Definition envelope_fields : list (string * setter Envelope) :=
  let upd ty to da jd ji lt si ri re st ve := {| e_Type := ty; e_Topic := to; e_Data := da; e_JobData := jd;
    e_JobID := ji; e_LockType := lt; e_Since := si; e_ReqID := ri; e_Report := re; e_StreamID := st; e_Version := ve |} in
  let put f := λ (e : Envelope), f e.(e_Type) e.(e_Topic) e.(e_Data) e.(e_JobData) e.(e_JobID) e.(e_LockType)
    e.(e_Since) e.(e_ReqID) e.(e_Report) e.(e_StreamID) e.(e_Version) in
  [("type", set_string (λ v, put (λ ty to da jd ji lt si ri re st ve, upd v to da jd ji lt si ri re st ve)));
   ("topic", set_string (λ v, put (λ ty to da jd ji lt si ri re st ve, upd ty v da jd ji lt si ri re st ve)));
   ("data", set_raw (λ v, put (λ ty to da jd ji lt si ri re st ve, upd ty to v jd ji lt si ri re st ve)));
   ("jobData", set_ptr job_fields no_job e_JobData
      (λ v, put (λ ty to da jd ji lt si ri re st ve, upd ty to da v ji lt si ri re st ve)));
   ("jobId", set_string (λ v, put (λ ty to da jd ji lt si ri re st ve, upd ty to da jd v lt si ri re st ve)));
   ("lockType", set_string (λ v, put (λ ty to da jd ji lt si ri re st ve, upd ty to da jd ji v si ri re st ve)));
   ("since", λ j e, Some (put (λ ty to da jd ji lt si ri re st ve, upd ty to da jd ji lt (Some j) ri re st ve) e));
   ("reqID", set_string (λ v, put (λ ty to da jd ji lt si ri re st ve, upd ty to da jd ji lt si v re st ve)));
   ("report", set_bool (λ v, put (λ ty to da jd ji lt si ri re st ve, upd ty to da jd ji lt si ri v st ve)));
   ("streamId", set_string (λ v, put (λ ty to da jd ji lt si ri re st ve, upd ty to da jd ji lt si ri re v ve)));
   ("version", set_int_ptr (λ v, put (λ ty to da jd ji lt si ri re st ve, upd ty to da jd ji lt si ri re st v)))].

(** [json.Unmarshal(raw, &env)]. *)
Definition read_envelope (text : string) : option Envelope :=
  j ← parse text; unmarshal_struct envelope_fields no_envelope j.

(** ** Validation *)

Definition ValidateVersion (env : Envelope) : result () :=
  match env.(e_Version) with
  | Some v =>
      if (v <? MinVersion) || (Version <? v) then
        Err (errors_New ("Unsupported protocol version " +:+ FormatInt v +:+ ". This server supports "
          +:+ FormatInt MinVersion +:+ " to " +:+ FormatInt Version +:+ "."))
      else Ok ()
  | None => Ok ()
  end.

Definition validateSince (since : json) : result () :=
  let bad := Err (errors_New "subscribe.since must be an ISO timestamp, stream ID, or numeric ms.") in
  match since with
  | JStr r => if decide (unquote r = "") then bad else Ok ()
  | JBool _ | JNull | JObj _ | JArr _ => bad
  | JNum lit => if ParseFloat lit is Some _ then Ok () else bad
  end.

(** [SinceToString]: what the cursor parser gets. *)
Definition SinceToString (since : option json) : result string :=
  match since with
  | None => Ok ""
  | Some (JStr r) => Ok (unquote r)
  | Some JNull => Ok "0"
  | Some (JNum lit) =>
      match ParseInt lit with
      | (n, true) => Ok (FormatInt n)
      | _ =>
          match ParseFloat lit with
          | Some f => Ok (FormatInt (int64_of_float f))
          | None => Err (errors_New ("json: cannot unmarshal number " +:+ lit +:+ " into Go value of type int64"))
          end
      end
  | Some (JBool _) => Err (errors_New "json: cannot unmarshal bool into Go value of type int64")
  | Some (JArr _) => Err (errors_New "json: cannot unmarshal array into Go value of type int64")
  | Some (JObj _) => Err (errors_New "json: cannot unmarshal object into Go value of type int64")
  end.

(** Evaluate the comparisons of a known type with the types of the verbs. *)
Ltac eval_types :=
  repeat match goal with
  | |- context [bool_decide (?x ∈ ?l)] =>
      let b := eval vm_compute in (bool_decide (x ∈ l)) in change (bool_decide (x ∈ l)) with b
  | |- context [decide (?x = ?y)] =>
      first [rewrite (decide_False (P := x = y)) by discriminate | rewrite (decide_True (P := x = y)) by reflexivity]
  end.

Section validate.
Context `{!TimeErrors, !GoQuote}.

Definition must (env : Envelope) (what : string) : result () :=
  Err (errors_New ("Message of type " +:+ Quote env.(e_Type) +:+ " must contain " +:+ what)).

Definition validate_fields (env : Envelope) : result () :=
  let ty := env.(e_Type) in
  if bool_decide (ty ∈ [TypeLockTopic; TypeUnlockTopic; TypeRenewLock]) then
    if bool_decide (env.(e_Topic) = "" ∨ env.(e_LockType) ≠ "publish" ∧ env.(e_LockType) ≠ "subscribe")
    then must env "topic and a valid lockType." else Ok ()
  else if decide (ty = TypePresence) then
    if decide (env.(e_Topic) = "") then must env "topic." else Ok ()
  else if decide (ty = TypeAck) then
    if bool_decide (env.(e_Topic) = "" ∨ env.(e_StreamID) = "") then must env "topic and streamId." else Ok ()
  else if decide (ty = TypeListSubs) then Ok ()
  else if bool_decide (ty ∈ [TypeSubscribe; TypeUnsubscribe]) then
    if decide (env.(e_Topic) = "") then must env "topic."
    else if decide (ty = TypeSubscribe) then
      match env.(e_Since) with Some since => validateSince since | None => Ok () end
    else Ok ()
  else if decide (ty = TypePublish) then
    if bool_decide (env.(e_Topic) = "") || raw_empty env.(e_Data) then must env "both topic and data." else Ok ()
  else if decide (ty = TypeScheduleJob) then
    match env.(e_JobData) with
    | None => Err (errors_New ("Message of type " +:+ String dquote ("scheduleJob" +:+ String dquote
                " must contain valid jobData.")))
    | Some j => wrap_err ("Message of type " +:+ String dquote ("scheduleJob" +:+ String dquote
                " must contain valid jobData: ")) (validateJobData j)
    end
  else if decide (ty = TypeRemoveJob) then
    if decide (env.(e_JobID) = "") then must env "jobId to remove" else Ok ()
  else if decide (ty = TypeBroadcast) then
    if raw_empty env.(e_Data) then Err (errors_New "Messages must contain data field.") else Ok ()
  else Err (errors_New "Unsupported message type.").

Definition Validate (env : Envelope) : result () :=
  if decide (env.(e_Type) = "") then Err (errors_New "Message must have a type.")
  else match ValidateVersion env with
  | Err e => Err e
  | Ok () => validate_fields env
  end.

(** ** The commands clients have

    What an accepted frame asks for, each command with the fields its handler
    reads; the rest of the envelope is ignored. *)

Inductive lock_verb : Type := VLock | VUnlock | VRenew.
---------------
Work to complete:
The answer should consist solely of the lines from the first line above through the one with "let put f := λ", both included, repeated exactly.

Solution:
Definition envelope_fields : list (string * setter Envelope) :=
  let upd ty to da jd ji lt si ri re st ve := {| e_Type := ty; e_Topic := to; e_Data := da; e_JobData := jd;
    e_JobID := ji; e_LockType := lt; e_Since := si; e_ReqID := ri; e_Report := re; e_StreamID := st; e_Version := ve |} in
  let put f := λ (e : Envelope), f e.(e_Type) e.(e_Topic) e.(e_Data) e.(e_JobData) e.(e_JobID) e.(e_LockType)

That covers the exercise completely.